For us, SE Alaska qualifies as an exotic cruising area. Having your own boat in these rich waters is incredible. We slept on the boat, explored and fished. The fishing was amazing. In our home state of Washington, 80% of the fish are caught by 20% of the anglers. Fishing is a high-skill sport in Washington, with many of us often coming home empty handed. The huge runs and relative lack of pressure in SE Alaska tilted the odds in our favor. Salmon had not come in during our early July visit but halibut, yellow eye, and black bass were biting.

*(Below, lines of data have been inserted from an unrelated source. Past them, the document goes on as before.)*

(** *** The length of [times] *)

(** C4 (as amended). For a URL that has no trial results on the loader
    yet, the summary left by its processing has as many [times] as
    there are recorded results with status [SUCCESS] and a time that
    [if result.time:] accepts; that is at most the number of
    successes, and at most [num_trials] (zero if that is negative). *)
Theorem times_count u (s : state W) :
  let r := process_url bk cfg u s in
  let u' := normalized u in
  snd r = Ret tt ->
  _load_results (self s) !! u' = None ->
  exists pr,
    _page_results (self (fst r)) !! u' = Some pr /\
    let rs := default [] (_load_results (self (fst r)) !! u') in
    length (PageResult.times pr) = count is_timed_success rs /\
    (count is_timed_success rs <= count is_success rs)%nat /\
    (length (PageResult.times pr) <= Z.to_nat (num_trials cfg))%nat.
Proof.
  intros r u' Hret Hnone. subst r.
  destruct (process_url bk cfg u s) as [s' o] eqn:H. cbn [fst snd] in *.
  subst o. apply process_url_spec in H. fold u' in H.
  assert (Hle : forall rs : list LoadResult.t,
             (count is_timed_success rs <= count is_success rs)%nat).
  { intros rs. unfold count, is_timed_success.
    induction rs as [|x rs IH]; simpl; [lia|].
    destruct (is_success x), (truthy (LoadResult.time x)); simpl; lia. }
  assert (Hlen : forall rs : list LoadResult.t,
             (count is_timed_success rs <= length rs)%nat).
  { intros rs. unfold count. apply List.filter_length_le. }
  destruct H as (new & Htr & _ & [(Hc & Hp & _ & Hself)
                                 |(_ & rs & Hn & _ & Hpr & Hlr & _)]).
  - eexists. rewrite Hself. simpl. rewrite lookup_insert_eq, Hnone.
    split; [reflexivity|]. simpl. unfold count. simpl. lia.
  - eexists. rewrite Hpr, lookup_insert_eq, Hlr, Hnone.
    split; [reflexivity|]. cbv zeta.
    rewrite init_times, length_map. cbn [default from_option id app].
    fold (count is_timed_success rs).
    split; [reflexivity|]. split; [apply Hle|].
    specialize (Hlen rs). lia.
Qed.

(** *** The run *)

(** What [load_pages] does after the loop over the URLs, or instead of
    it: the handler of line 461 and the [finally] of line 463. *)
Lemma load_pages_unfold urls (s : state W) :
  load_pages bk cfg urls s =
    let (s1, o1) := call_setup bk s in
    let (s2, o2) :=
      match o1 with
      | Ret true => for_each urls (process_url bk cfg) s1
      | Ret false => log ErrorSettingUp s1
      | Raise e => (s1, Raise e)
      | Diverge => (s1, Diverge)
      end in
    let (s3, o3) :=
      match o2 with
      | Raise e => log (ErrorLoadingPages e) s2
      | _ => (s2, o2)
      end in
    match o3 with
    | Diverge => (s3, Diverge)
    | _ =>
        let (s4, o4) := call_teardown bk s3 in
        (s4, match o4 with Ret _ => o3 | Raise e => Raise e | Diverge => Diverge end)
    end.
Proof.
  unfold load_pages, try_finally, try_except, bind.
  destruct (call_setup bk s) as [s1 [[|]|e|]]; cbn [negb]; try reflexivity.
  - destruct (for_each urls (process_url bk cfg) s1) as [s2 [[]|e|]];
      try reflexivity.
    + destruct (call_teardown bk s2) as [s4 [[]|e|]]; reflexivity.
    + destruct (log (ErrorLoadingPages e) s2) as [s3 [[]|e'|]]; try reflexivity.
      * destruct (call_teardown bk s3) as [s4 [[]|e''|]]; reflexivity.
      * destruct (call_teardown bk s3) as [s4 [[]|e''|]]; reflexivity.
  - destruct (log ErrorSettingUp s1) as [s2 [[]|e|]] eqn:Hlog; try reflexivity.
    + destruct (call_teardown bk s2) as [s4 [[]|e|]]; reflexivity.
    + unfold log, emit in Hlog. discriminate.
  - destruct (log (ErrorLoadingPages e) s1) as [s3 [[]|e'|]]; try reflexivity.
    + destruct (call_teardown bk s3) as [s4 [[]|e''|]]; reflexivity.
    + destruct (call_teardown bk s3) as [s4 [[]|e''|]]; reflexivity.
Qed.

(** The fuel given to the attempt loops is enough: a run ends. *)
Lemma load_pages_total urls (s : state W) :
  snd (load_pages bk cfg urls s) <> Diverge.
Proof.
  rewrite load_pages_unfold. unfold call_setup, call_teardown, call, log, emit.
  destruct (_setup bk (world s)) as [w1 [[|]|e]]; cbn [of_answer].
  - match goal with
    | |- context [for_each urls (process_url bk cfg) ?s1] =>
        destruct (for_each urls (process_url bk cfg) s1) as [s2 o2] eqn:Hloop
    end.
    apply urls_spec in Hloop. destruct Hloop as (Hnd & _).
    destruct o2 as [[]|e|]; [| |congruence]; cbn [world];
      match goal with
      | |- context [_teardown bk ?w] => destruct (_teardown bk w) as [w4 [[]|e']]
      end; discriminate.
  - cbn [world]. destruct (_teardown bk w1) as [w4 [[]|e']]; discriminate.
  - cbn [world]. destruct (_teardown bk w1) as [w4 [[]|e']]; discriminate.
Qed.

(** The shape of a run: set-up, what lies in between, tear-down. *)
Lemma load_pages_shape urls (s : state W) :
  let r := load_pages bk cfg urls s in
  exists a mid t,
    trace (fst r) = trace s ++ EvSetup a :: mid ++ [EvTeardown t] /\
    count is_teardown mid = count (triggers_restart cfg) mid /\
    snd r = of_answer t /\
    (a = Returned false ->
     mid = [EvLog ErrorSettingUp] /\ self (fst r) = self s).
Proof.
  intros r. subst r. rewrite load_pages_unfold.
  unfold call_setup, call_teardown, call, log, emit.
  destruct (_setup bk (world s)) as [w1 [[|]|e]]; cbn [of_answer].
  - (* set-up succeeded *)
    match goal with
    | |- context [for_each urls (process_url bk cfg) ?s1] =>
        destruct (for_each urls (process_url bk cfg) s1) as [s2 o2] eqn:Hloop
    end.
    apply urls_spec in Hloop.
    destruct Hloop as (Hnd & (new & Htr & Hbal) & _). cbn [trace] in Htr.
    destruct o2 as [[]|e|]; [| |congruence]; cbn [world self trace].
    + destruct (_teardown bk (world s2)) as [w4 [[]|e]]; cbn [fst snd of_answer];
        eexists _, new, _; rewrite Htr, <- !app_assoc;
        (split; [reflexivity|]); (split; [assumption|]);
        (split; [reflexivity|]); discriminate.
    + destruct (_teardown bk (world s2)) as [w4 [[]|e']]; cbn [fst snd of_answer];
        eexists _, (new ++ [EvLog (ErrorLoadingPages e)]), _;
        rewrite Htr, <- !app_assoc, !count_app, Hbal;
        (split; [reflexivity|]); (split; [reflexivity|]);
        (split; [reflexivity|]); discriminate.
  - (* set-up returned False *)
    cbn [world self trace].
    destruct (_teardown bk w1) as [w4 [[]|e]]; cbn [fst snd of_answer];
      eexists _, [EvLog ErrorSettingUp], _; rewrite <- !app_assoc;
      (split; [reflexivity|]); (split; [reflexivity|]);
      (split; [reflexivity|]); auto.
  - (* set-up raised *)
    cbn [world self trace].
    destruct (_teardown bk w1) as [w4 [[]|e']]; cbn [fst snd of_answer];
      eexists _, [EvLog (ErrorLoadingPages e)], _; rewrite <- !app_assoc;
      (split; [reflexivity|]); (split; [reflexivity|]);
      (split; [reflexivity|]); discriminate.
Qed.

Lemma no_restart_no_trigger evs :
  restart_on_fail cfg = false -> count (triggers_restart cfg) evs = 0%nat.
Proof.
  intros H. unfold count.
  induction evs as [|e evs IH]; [reflexivity|].
  destruct e as [| |? ? ? [r|]| |]; simpl; try exact IH.
  now rewrite H, andb_false_r.
Qed.

(** C7 (as amended). Every run of [load_pages] begins with a call of
    [_setup] and ends with a call of [_teardown], made by the [finally]
    clause after everything else and whatever happened before (set-up
    refused, set-up raised, an error reached the handler of the run, or
    the loop came to its end): the trace is that of the calls made to
    the backend, and the last of them is the [_teardown] that leaves
    the final world. This last call is the only [_teardown] of the run
    when [restart_on_fail] is off; otherwise each page load that
    triggers a restart adds one, so that the run calls [_teardown] once
    more than there were such page loads. If [_setup] returned [False],
    nothing but the error message lies between the two calls and the
    loader is as it was: no URL is processed and no summary recorded.
    The run returns unless this last [_teardown] raises. *)
Theorem teardown_on_every_exit urls (s : state W) :
  let r := load_pages bk cfg urls s in
  exists a mid t w_mid,
    trace (fst r) = trace s ++ EvSetup a :: mid ++ [EvTeardown t] /\
    calls_from bk cfg (world s) (EvSetup a :: mid) w_mid /\
    _teardown bk w_mid = (world (fst r), t) /\
    count is_teardown (EvSetup a :: mid ++ [EvTeardown t])
      = S (count (triggers_restart cfg) mid) /\
    (restart_on_fail cfg = false ->
     count is_teardown (EvSetup a :: mid ++ [EvTeardown t]) = 1%nat) /\
    snd r = of_answer t /\
    (a = Returned false ->
     mid = [EvLog ErrorSettingUp] /\ self (fst r) = self s).
Proof.
  intros r. destruct (load_pages_shape urls s) as (a & mid & t & Htr & Hbal & Ho & Hf).
  fold r in Htr, Ho, Hf.
  assert (Hfrom : calls_from bk cfg (world s)
                    ((EvSetup a :: mid) ++ [EvTeardown t]) (world (fst r))).
  { apply (traced_new bk cfg (load_pages bk cfg urls) s (fst r) (snd r));
      [apply traced_load_pages|subst r; now destruct (load_pages bk cfg urls s)|].
    exact Htr. }
  apply calls_from_split in Hfrom. destruct Hfrom as (w_mid & Hmid & Hlast).
  destruct Hlast as (w' & Hcall & ->).
  assert (Hcount : count is_teardown (EvSetup a :: mid ++ [EvTeardown t])
                   = S (count (triggers_restart cfg) mid)).
  { change (EvSetup a :: mid ++ [EvTeardown t])
      with ([EvSetup a] ++ mid ++ [EvTeardown t]).
    rewrite !count_app, Hbal. unfold count at 1 3. simpl. lia. }
  exists a, mid, t, w_mid.
  split; [exact Htr|]. split; [exact Hmid|]. split; [exact Hcall|].
  split; [exact Hcount|]. split; [|split; assumption].
  intros Hno. now rewrite Hcount, (no_restart_no_trigger mid Hno).
Qed.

Warm Springs Bay, Baranof Island
After six days in Port Alexander, we headed north up Chatham Strait. A quick stop in Little Port Walter, the wettest place in SE Alaska, and then on to Red Bluff Bay. Red Bluff Bay is inviting and offers spectacular scenery. Our overnight destination was Baranof Warm Springs, an Alaskan gem. The newly rebuilt public soaking tubs are a delight. The natural “tub” near Baranof Lake, less than a half mile hike along a mostly boardwalk trail, is a must do. Be “bear aware,” particularly in Red Bluff Bay and near Baranof Lake. *
During our travels to remote seaside villages, we were pleasantly surprised at the condition of docks and boardwalks at many of our stops. The state of Alaska uses highway funds to build and maintain docks and boardwalks in many rural island communities.
*Bear and Moose Awareness
In addition to fishing, we enjoy hiking, berry picking and exploring in our ports of call. This brings up the question of wildlife awareness. There is a lot of information online about how to behave in bear country. At a minimum carry bear spray, travel in groups, and make noise as you go. Many Alaskan’s carry firearms in rural areas. Because you will be transiting through Canada, a Canadian Non-Resident Firearm Declaration must be submitted at the border with a $25 payment to cover the declaration fee.
Bob and Shino Posey
WG Field Correspondents
Bob and Shino Posey
Part 2 of Pocket Cruiser
After a wonderful time at Warm Springs on Baranof Island, we headed west via Frederick Sound. As always, the scenery was beautiful. About twenty miles into our day’s journey we encountered multiple pods of whales breaching and bubble feeding. We counted at least seven pods. Bubble feeding is amazing to see up close. We could hear and see the whales spouting, “squeaking” in their language, breaching and feeding. As we neared Petersburg, we saw what looked like large chunks of Styrofoam floating in the distance. We soon realized they were icebergs from nearby Le Conte Glacier.